RECORDS PROVIDED =
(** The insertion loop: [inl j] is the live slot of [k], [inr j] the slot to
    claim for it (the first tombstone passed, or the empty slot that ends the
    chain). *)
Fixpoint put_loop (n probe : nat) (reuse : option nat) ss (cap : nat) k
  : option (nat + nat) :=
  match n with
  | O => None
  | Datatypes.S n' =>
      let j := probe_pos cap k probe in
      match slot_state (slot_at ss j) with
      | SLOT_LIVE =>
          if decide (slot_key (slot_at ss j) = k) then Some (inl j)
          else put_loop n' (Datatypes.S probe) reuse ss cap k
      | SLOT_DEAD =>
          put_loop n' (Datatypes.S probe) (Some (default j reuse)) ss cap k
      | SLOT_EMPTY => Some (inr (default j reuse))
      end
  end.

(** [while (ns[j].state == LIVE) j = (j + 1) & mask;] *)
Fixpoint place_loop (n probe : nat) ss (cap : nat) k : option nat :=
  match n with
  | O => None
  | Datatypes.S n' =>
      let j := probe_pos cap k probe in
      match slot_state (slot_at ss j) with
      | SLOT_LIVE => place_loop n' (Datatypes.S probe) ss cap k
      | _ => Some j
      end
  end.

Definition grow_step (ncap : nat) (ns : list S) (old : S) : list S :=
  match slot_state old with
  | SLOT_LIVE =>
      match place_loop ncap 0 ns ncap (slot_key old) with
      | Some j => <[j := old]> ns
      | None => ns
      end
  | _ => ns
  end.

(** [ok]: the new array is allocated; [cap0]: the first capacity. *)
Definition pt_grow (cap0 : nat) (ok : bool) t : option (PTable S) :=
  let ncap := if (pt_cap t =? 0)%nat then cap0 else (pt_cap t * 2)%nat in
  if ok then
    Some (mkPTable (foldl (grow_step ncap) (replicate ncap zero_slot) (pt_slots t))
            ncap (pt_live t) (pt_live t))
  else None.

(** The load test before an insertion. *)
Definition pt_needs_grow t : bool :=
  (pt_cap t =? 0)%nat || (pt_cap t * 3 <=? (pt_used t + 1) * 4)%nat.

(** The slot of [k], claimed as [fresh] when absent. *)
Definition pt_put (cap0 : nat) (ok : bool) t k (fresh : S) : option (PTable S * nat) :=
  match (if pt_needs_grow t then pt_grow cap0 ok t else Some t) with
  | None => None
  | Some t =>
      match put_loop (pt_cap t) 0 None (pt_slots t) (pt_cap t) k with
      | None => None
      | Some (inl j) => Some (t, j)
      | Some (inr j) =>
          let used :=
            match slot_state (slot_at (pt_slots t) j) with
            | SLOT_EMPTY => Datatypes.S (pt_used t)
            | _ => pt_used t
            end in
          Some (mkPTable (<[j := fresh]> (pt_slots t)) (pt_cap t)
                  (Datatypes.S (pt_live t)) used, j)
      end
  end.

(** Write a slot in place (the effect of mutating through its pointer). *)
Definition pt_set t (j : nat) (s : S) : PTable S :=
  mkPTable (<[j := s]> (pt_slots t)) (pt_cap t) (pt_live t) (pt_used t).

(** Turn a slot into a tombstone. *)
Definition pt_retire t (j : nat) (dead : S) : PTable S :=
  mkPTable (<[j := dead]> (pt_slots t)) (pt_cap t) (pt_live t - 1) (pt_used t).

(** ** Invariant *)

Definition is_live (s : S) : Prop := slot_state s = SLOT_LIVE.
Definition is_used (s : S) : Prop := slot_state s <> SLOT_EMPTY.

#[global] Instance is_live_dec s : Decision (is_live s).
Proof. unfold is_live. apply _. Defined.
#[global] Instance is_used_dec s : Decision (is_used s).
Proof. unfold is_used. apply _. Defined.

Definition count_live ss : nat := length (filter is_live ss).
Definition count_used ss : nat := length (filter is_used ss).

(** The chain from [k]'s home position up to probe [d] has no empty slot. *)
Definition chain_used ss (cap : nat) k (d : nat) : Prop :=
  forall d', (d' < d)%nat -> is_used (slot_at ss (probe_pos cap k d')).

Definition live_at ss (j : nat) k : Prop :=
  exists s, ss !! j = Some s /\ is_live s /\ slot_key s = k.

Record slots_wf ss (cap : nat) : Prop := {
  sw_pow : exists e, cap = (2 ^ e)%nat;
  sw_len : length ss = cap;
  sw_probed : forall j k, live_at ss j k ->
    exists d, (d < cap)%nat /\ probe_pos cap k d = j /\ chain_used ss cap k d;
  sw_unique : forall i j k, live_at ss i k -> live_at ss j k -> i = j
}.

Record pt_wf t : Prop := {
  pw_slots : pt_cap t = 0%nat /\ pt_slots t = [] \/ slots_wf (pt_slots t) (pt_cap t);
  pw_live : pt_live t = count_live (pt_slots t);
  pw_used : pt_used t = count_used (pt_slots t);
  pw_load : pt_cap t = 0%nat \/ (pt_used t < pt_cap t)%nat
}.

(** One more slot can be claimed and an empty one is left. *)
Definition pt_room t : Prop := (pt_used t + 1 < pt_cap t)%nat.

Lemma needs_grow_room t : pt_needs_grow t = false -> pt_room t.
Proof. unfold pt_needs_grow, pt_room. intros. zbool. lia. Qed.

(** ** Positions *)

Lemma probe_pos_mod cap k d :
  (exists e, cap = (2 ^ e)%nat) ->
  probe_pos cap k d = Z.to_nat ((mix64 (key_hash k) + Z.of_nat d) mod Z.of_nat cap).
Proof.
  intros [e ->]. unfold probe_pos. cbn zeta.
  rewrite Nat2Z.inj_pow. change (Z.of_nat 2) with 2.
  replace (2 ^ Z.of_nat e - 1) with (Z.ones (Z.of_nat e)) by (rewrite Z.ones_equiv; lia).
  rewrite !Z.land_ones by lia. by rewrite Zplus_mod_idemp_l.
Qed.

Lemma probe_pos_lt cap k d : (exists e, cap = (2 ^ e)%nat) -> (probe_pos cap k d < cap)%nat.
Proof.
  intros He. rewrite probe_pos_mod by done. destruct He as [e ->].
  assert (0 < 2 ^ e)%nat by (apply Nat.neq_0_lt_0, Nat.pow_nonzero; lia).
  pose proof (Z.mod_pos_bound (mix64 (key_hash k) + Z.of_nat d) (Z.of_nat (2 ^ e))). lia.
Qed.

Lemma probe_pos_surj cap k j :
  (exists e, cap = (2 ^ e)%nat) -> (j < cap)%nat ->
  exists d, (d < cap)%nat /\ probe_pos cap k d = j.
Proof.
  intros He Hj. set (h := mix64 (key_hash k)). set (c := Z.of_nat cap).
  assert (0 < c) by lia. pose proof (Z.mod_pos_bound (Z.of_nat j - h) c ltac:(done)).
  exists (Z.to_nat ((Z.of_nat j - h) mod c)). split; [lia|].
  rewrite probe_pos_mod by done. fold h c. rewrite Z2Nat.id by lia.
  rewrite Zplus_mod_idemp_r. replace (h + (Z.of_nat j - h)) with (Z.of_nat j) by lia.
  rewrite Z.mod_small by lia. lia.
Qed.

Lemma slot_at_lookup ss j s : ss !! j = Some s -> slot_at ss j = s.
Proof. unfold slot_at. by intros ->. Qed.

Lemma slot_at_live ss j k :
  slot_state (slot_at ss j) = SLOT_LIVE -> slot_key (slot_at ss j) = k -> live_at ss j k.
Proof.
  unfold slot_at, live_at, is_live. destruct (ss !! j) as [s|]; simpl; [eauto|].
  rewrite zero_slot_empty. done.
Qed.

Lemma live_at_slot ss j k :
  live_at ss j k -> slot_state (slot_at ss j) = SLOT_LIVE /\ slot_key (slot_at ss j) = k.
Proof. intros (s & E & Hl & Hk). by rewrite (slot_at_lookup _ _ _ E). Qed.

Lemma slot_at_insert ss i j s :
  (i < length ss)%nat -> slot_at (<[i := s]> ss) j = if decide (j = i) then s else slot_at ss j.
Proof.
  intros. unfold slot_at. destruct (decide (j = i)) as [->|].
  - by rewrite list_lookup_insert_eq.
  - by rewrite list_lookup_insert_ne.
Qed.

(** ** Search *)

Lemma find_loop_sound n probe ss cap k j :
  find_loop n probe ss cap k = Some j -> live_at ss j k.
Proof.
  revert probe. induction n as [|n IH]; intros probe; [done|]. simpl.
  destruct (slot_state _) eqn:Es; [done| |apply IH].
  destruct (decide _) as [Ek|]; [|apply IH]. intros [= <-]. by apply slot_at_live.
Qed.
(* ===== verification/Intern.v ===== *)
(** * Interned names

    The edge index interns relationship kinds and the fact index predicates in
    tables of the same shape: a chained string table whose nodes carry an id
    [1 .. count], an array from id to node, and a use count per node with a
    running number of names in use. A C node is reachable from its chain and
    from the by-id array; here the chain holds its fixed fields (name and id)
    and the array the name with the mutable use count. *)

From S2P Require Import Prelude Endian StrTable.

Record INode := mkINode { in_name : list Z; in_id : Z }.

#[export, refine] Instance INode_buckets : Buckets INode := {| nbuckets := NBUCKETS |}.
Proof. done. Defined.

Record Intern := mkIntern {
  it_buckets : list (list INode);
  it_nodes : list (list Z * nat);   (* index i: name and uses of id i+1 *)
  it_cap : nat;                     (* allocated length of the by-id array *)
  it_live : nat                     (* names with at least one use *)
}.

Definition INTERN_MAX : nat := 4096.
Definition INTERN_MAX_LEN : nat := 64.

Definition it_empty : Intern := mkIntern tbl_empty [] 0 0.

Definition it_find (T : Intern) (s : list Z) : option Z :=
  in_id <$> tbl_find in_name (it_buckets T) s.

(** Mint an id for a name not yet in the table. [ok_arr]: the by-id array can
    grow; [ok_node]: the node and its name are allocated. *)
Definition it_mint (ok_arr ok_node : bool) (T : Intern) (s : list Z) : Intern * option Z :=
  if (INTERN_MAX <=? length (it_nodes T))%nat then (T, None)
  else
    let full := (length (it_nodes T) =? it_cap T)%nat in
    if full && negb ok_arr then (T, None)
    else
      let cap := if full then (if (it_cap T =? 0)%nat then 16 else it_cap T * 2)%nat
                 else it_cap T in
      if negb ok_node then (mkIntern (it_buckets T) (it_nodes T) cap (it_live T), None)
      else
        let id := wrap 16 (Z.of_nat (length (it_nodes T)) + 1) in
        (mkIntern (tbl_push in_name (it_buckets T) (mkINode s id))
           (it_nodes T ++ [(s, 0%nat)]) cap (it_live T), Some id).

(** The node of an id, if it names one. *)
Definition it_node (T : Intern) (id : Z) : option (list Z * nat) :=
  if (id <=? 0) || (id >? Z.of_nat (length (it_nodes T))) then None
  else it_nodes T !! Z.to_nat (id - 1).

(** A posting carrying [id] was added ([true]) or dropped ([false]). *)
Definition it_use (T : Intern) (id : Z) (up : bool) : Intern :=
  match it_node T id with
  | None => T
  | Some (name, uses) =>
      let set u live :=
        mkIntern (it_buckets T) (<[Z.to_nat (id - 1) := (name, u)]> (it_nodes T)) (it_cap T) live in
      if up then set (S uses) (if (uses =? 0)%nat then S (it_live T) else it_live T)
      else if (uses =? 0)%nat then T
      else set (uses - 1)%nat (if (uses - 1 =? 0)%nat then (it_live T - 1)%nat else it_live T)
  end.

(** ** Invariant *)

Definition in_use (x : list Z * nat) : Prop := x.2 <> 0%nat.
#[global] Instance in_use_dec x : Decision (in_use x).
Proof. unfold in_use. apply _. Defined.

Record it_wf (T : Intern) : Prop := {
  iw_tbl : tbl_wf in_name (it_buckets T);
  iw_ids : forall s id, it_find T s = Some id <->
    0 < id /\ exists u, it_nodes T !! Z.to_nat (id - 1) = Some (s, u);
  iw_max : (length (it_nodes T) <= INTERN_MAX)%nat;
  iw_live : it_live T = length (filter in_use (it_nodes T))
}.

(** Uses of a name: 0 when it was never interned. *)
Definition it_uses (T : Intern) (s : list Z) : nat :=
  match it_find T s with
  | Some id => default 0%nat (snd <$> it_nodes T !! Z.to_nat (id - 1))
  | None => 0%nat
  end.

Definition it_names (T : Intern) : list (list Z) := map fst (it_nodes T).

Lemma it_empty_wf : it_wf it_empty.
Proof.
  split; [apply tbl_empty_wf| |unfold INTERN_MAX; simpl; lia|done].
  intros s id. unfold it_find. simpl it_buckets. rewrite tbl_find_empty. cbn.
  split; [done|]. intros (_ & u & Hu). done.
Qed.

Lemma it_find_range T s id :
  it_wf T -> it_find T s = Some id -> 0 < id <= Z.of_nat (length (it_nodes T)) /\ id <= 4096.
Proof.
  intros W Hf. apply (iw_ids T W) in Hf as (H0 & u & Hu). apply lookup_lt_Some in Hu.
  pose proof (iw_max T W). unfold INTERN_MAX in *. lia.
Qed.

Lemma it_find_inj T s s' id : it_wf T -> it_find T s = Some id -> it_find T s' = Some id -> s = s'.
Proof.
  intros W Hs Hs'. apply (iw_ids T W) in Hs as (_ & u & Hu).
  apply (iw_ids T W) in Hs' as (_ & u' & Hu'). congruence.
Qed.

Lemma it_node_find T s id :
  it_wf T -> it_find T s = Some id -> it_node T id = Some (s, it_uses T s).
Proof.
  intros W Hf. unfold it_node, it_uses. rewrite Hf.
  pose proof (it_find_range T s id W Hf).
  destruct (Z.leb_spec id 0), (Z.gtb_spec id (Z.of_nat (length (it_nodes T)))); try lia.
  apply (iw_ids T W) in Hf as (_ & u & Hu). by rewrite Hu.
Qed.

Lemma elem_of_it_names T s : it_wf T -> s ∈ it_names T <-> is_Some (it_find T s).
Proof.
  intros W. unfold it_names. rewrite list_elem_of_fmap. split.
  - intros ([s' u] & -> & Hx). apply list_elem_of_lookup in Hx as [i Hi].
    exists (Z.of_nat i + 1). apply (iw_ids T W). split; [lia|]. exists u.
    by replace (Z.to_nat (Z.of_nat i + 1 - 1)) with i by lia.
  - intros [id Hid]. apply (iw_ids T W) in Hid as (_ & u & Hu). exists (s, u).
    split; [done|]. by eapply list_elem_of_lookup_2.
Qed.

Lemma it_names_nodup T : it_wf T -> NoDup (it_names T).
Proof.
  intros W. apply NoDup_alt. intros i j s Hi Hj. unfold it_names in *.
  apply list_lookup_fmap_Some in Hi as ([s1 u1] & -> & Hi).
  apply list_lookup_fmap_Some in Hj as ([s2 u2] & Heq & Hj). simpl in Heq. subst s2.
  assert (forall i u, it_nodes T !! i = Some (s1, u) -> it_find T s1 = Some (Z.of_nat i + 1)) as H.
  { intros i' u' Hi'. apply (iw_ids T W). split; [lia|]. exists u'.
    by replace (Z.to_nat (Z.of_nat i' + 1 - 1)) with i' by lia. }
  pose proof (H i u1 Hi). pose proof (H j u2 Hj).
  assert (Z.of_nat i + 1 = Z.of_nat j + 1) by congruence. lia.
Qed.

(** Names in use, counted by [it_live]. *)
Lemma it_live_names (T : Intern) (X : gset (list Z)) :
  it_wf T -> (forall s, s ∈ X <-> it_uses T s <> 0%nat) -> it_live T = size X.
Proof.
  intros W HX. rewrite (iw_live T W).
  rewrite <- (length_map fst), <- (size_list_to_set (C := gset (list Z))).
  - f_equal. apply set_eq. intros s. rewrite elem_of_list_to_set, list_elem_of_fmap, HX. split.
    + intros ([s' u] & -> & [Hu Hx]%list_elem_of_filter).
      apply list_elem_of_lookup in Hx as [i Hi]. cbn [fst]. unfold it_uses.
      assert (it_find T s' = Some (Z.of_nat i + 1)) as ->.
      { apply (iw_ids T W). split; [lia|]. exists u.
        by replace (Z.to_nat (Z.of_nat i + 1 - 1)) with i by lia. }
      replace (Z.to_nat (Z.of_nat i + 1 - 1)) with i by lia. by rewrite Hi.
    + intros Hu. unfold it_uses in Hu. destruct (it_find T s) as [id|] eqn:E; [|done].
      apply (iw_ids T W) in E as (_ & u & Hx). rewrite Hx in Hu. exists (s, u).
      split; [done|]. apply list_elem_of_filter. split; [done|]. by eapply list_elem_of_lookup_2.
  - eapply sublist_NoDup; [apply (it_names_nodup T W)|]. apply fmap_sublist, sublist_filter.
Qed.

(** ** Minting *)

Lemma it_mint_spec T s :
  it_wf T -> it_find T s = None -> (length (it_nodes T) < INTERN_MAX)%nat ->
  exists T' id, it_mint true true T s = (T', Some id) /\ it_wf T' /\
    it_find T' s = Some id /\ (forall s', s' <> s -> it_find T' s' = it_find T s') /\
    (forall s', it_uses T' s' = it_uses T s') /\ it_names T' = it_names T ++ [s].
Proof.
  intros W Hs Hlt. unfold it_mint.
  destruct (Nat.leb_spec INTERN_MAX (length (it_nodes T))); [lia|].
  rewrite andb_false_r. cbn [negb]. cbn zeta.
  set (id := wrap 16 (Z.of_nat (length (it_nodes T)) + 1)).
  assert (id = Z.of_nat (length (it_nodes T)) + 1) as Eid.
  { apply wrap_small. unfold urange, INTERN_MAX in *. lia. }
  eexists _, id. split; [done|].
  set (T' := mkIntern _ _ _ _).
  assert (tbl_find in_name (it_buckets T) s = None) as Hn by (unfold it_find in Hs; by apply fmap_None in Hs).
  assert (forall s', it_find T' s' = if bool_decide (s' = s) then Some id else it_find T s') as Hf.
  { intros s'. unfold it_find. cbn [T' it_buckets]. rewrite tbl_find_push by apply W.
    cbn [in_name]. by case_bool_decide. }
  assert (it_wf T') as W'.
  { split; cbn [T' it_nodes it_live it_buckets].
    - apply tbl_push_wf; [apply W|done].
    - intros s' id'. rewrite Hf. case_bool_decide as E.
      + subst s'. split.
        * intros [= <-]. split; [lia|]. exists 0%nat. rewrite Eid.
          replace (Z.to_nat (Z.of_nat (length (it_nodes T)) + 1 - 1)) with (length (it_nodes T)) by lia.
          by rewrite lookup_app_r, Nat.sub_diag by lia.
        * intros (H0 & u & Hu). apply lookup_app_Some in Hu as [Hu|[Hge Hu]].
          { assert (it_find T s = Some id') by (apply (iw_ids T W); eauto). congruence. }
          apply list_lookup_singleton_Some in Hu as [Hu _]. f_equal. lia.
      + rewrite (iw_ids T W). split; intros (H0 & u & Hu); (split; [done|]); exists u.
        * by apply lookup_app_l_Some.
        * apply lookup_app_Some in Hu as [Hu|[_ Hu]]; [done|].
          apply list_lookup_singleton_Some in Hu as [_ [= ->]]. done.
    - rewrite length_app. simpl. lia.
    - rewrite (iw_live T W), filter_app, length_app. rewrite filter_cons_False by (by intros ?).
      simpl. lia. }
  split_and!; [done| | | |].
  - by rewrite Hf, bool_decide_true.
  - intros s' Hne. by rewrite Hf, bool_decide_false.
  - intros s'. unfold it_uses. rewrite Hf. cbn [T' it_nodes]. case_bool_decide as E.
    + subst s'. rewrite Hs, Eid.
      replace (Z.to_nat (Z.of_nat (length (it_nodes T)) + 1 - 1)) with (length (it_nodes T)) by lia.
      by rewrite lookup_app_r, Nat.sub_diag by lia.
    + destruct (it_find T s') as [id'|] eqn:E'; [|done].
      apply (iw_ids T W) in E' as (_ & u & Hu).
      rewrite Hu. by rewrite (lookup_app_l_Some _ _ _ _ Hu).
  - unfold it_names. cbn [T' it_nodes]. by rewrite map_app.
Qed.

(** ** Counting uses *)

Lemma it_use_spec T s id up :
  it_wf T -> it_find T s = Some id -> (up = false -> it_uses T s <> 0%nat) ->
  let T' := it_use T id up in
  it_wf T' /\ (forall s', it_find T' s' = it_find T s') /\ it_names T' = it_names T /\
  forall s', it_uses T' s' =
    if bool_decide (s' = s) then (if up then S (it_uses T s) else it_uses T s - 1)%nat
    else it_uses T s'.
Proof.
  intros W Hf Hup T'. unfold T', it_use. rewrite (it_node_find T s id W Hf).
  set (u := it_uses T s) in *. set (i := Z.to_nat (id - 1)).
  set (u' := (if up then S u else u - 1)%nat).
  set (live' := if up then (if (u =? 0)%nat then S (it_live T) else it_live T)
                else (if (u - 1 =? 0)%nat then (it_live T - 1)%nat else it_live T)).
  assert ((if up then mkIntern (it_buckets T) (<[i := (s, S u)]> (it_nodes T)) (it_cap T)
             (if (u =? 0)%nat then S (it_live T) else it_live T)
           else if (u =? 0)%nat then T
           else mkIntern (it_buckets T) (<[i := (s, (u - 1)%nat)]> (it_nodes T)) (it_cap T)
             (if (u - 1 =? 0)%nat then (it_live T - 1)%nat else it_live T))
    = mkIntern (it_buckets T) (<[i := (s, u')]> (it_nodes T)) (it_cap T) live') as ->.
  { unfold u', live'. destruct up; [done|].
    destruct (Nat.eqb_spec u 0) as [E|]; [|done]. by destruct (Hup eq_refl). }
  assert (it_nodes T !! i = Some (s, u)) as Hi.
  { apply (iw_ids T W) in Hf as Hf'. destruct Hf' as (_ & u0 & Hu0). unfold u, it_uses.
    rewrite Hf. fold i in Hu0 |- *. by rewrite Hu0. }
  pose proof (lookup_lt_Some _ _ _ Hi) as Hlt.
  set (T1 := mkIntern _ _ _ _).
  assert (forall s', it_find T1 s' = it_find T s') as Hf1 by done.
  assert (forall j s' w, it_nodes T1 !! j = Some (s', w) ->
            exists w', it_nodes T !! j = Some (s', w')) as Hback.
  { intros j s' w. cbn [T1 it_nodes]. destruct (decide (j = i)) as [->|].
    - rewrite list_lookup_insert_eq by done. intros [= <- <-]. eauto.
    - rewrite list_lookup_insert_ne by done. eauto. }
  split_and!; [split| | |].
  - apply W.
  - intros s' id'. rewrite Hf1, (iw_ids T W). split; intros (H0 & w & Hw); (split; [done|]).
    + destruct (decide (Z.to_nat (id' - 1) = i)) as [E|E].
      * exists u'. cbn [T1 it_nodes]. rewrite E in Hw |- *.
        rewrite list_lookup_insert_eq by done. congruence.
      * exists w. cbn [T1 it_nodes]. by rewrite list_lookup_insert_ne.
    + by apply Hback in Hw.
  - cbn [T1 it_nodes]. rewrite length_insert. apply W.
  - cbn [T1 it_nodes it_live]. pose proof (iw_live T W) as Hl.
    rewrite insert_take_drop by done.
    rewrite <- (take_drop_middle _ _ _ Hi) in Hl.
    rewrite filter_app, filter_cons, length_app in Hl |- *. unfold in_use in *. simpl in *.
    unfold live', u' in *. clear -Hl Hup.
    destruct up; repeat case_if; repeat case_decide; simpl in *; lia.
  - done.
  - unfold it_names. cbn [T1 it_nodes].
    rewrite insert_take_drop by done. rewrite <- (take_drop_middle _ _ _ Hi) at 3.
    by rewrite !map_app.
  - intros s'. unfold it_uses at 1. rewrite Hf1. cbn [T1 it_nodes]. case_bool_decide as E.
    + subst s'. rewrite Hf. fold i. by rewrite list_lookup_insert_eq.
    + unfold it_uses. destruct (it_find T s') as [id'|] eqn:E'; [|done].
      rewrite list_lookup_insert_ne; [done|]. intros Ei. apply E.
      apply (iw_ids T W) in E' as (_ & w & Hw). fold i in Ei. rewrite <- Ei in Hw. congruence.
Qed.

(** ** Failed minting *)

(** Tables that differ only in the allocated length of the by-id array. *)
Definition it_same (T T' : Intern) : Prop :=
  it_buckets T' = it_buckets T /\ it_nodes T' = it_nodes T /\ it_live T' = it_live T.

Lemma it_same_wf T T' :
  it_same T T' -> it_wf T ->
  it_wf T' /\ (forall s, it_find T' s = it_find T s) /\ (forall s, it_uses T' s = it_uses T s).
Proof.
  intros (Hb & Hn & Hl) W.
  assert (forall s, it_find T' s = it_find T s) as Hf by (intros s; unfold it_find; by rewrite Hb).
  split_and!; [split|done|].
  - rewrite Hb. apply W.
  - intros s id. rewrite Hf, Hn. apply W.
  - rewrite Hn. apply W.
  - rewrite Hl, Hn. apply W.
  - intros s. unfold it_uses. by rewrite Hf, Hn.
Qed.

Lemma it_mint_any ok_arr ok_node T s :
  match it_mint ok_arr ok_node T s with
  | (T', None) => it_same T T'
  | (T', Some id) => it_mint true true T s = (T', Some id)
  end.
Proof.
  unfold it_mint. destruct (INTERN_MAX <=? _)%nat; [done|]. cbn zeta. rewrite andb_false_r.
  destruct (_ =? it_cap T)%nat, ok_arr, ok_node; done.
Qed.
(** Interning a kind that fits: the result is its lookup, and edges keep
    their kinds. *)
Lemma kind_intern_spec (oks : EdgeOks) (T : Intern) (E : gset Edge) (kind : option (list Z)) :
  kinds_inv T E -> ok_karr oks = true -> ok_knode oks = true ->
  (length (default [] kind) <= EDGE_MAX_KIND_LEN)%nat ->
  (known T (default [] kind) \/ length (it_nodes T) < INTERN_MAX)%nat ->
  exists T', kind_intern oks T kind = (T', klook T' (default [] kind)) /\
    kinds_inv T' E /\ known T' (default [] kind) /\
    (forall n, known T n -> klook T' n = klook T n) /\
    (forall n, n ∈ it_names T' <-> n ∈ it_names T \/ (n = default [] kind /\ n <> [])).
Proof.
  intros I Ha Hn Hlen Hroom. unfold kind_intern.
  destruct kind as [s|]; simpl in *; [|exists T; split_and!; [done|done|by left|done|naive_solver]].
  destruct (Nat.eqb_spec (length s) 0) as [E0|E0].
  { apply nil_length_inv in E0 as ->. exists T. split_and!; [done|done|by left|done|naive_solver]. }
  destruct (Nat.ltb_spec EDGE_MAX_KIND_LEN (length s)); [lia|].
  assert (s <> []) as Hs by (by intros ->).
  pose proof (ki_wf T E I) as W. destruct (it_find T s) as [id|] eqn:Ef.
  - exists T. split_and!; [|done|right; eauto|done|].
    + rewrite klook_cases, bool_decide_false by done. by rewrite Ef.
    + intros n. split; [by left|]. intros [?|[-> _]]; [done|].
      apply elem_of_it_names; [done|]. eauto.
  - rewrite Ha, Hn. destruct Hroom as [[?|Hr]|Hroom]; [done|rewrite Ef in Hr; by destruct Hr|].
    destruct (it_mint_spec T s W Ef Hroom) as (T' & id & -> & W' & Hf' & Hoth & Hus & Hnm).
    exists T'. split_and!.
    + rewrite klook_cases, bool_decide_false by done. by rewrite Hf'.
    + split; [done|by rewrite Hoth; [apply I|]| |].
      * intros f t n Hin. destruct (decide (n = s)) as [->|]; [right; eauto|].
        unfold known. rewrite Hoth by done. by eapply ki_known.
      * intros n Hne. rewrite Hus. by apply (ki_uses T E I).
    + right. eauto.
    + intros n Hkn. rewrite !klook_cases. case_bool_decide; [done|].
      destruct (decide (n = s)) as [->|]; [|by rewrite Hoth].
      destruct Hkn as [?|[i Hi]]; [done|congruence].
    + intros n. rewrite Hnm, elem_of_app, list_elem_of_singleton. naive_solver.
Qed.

DESCRIPTION OF THE TASK =
Write out every line in the data that holds the string "zeta".

THE ANSWER =
  intros [e ->]. unfold probe_pos. cbn zeta.
  rewrite andb_false_r. cbn [negb]. cbn zeta.
  unfold it_mint. destruct (INTERN_MAX <=? _)%nat; [done|]. cbn zeta. rewrite andb_false_r.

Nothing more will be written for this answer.